>>>
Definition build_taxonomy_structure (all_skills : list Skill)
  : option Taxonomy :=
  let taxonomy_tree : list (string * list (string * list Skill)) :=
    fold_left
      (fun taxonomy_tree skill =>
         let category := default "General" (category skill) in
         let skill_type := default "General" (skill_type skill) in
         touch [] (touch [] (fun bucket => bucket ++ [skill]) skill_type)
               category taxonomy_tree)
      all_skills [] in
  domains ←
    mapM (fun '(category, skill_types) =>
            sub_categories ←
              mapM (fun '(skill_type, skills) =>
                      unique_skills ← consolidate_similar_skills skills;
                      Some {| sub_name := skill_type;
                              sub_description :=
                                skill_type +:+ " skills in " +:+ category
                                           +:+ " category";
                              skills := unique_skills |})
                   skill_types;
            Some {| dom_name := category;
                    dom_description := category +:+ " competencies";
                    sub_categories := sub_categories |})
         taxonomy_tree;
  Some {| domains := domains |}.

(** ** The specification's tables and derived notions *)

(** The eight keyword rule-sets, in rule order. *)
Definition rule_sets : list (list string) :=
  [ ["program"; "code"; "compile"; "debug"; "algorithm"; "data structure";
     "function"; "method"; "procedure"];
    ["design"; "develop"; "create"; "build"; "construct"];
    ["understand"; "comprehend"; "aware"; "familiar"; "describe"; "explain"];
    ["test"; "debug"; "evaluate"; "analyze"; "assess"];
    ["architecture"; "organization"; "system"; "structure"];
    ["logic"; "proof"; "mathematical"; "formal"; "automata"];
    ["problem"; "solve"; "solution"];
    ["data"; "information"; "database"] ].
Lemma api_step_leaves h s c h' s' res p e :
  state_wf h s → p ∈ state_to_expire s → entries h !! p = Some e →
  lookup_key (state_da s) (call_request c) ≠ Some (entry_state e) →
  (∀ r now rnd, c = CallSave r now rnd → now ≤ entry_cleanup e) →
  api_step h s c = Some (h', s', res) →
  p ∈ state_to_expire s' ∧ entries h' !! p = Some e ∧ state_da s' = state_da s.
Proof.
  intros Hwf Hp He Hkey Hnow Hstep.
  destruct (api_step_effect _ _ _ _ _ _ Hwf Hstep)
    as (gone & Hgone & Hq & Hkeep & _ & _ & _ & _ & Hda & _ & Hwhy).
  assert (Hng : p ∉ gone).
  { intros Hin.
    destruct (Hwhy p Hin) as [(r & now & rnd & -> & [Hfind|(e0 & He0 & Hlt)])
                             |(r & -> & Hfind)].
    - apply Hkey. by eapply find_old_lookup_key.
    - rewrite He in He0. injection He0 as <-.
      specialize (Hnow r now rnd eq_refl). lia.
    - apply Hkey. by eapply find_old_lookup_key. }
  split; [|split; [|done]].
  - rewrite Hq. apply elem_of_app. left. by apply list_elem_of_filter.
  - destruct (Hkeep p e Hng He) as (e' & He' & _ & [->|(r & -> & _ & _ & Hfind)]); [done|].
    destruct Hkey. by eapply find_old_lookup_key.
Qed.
<<<
#### What you are asked to do
Each line of the records above that contains the word "Definition" should be counted; give the resulting number without further words.

#### Solution to the exercise
2